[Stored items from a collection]

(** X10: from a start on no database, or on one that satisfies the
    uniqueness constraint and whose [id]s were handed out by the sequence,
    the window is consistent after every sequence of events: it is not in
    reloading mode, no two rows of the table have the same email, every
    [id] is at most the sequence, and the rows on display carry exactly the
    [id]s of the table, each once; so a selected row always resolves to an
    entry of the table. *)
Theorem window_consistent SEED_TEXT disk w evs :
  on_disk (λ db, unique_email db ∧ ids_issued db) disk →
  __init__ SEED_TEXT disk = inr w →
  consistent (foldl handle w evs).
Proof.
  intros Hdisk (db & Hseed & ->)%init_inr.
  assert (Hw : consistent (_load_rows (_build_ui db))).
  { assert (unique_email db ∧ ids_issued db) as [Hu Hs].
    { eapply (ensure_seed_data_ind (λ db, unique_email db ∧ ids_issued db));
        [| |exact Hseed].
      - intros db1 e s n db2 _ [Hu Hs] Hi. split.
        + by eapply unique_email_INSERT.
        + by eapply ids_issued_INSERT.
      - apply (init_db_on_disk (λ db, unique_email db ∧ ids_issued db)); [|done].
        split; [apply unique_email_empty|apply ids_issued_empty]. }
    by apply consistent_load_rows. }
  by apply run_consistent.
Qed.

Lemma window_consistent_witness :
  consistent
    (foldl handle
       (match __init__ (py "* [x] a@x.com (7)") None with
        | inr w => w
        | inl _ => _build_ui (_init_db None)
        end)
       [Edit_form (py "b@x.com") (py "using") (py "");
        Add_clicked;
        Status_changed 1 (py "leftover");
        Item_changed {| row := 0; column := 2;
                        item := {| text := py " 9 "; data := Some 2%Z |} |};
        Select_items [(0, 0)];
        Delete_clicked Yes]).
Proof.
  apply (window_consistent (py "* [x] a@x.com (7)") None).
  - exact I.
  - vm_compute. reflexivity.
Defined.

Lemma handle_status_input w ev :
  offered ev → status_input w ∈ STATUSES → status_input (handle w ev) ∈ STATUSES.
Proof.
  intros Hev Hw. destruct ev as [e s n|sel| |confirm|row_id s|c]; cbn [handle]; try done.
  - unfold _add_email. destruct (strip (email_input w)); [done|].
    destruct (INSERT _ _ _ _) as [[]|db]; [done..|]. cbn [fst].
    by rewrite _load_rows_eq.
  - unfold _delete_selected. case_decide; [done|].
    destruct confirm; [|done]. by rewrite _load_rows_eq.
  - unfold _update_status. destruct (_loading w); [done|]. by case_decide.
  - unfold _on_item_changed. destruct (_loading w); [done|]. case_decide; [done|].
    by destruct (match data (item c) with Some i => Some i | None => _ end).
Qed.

» TASK OBJECTIVE
Please output only the lines from the first line of the entries through the line with "[id]s of the", both included, exactly as written.

» PROBLEM SOLUTION
(** X10: from a start on no database, or on one that satisfies the
    uniqueness constraint and whose [id]s were handed out by the sequence,
    the window is consistent after every sequence of events: it is not in
    reloading mode, no two rows of the table have the same email, every
    [id] is at most the sequence, and the rows on display carry exactly the
    [id]s of the table, each once; so a selected row always resolves to an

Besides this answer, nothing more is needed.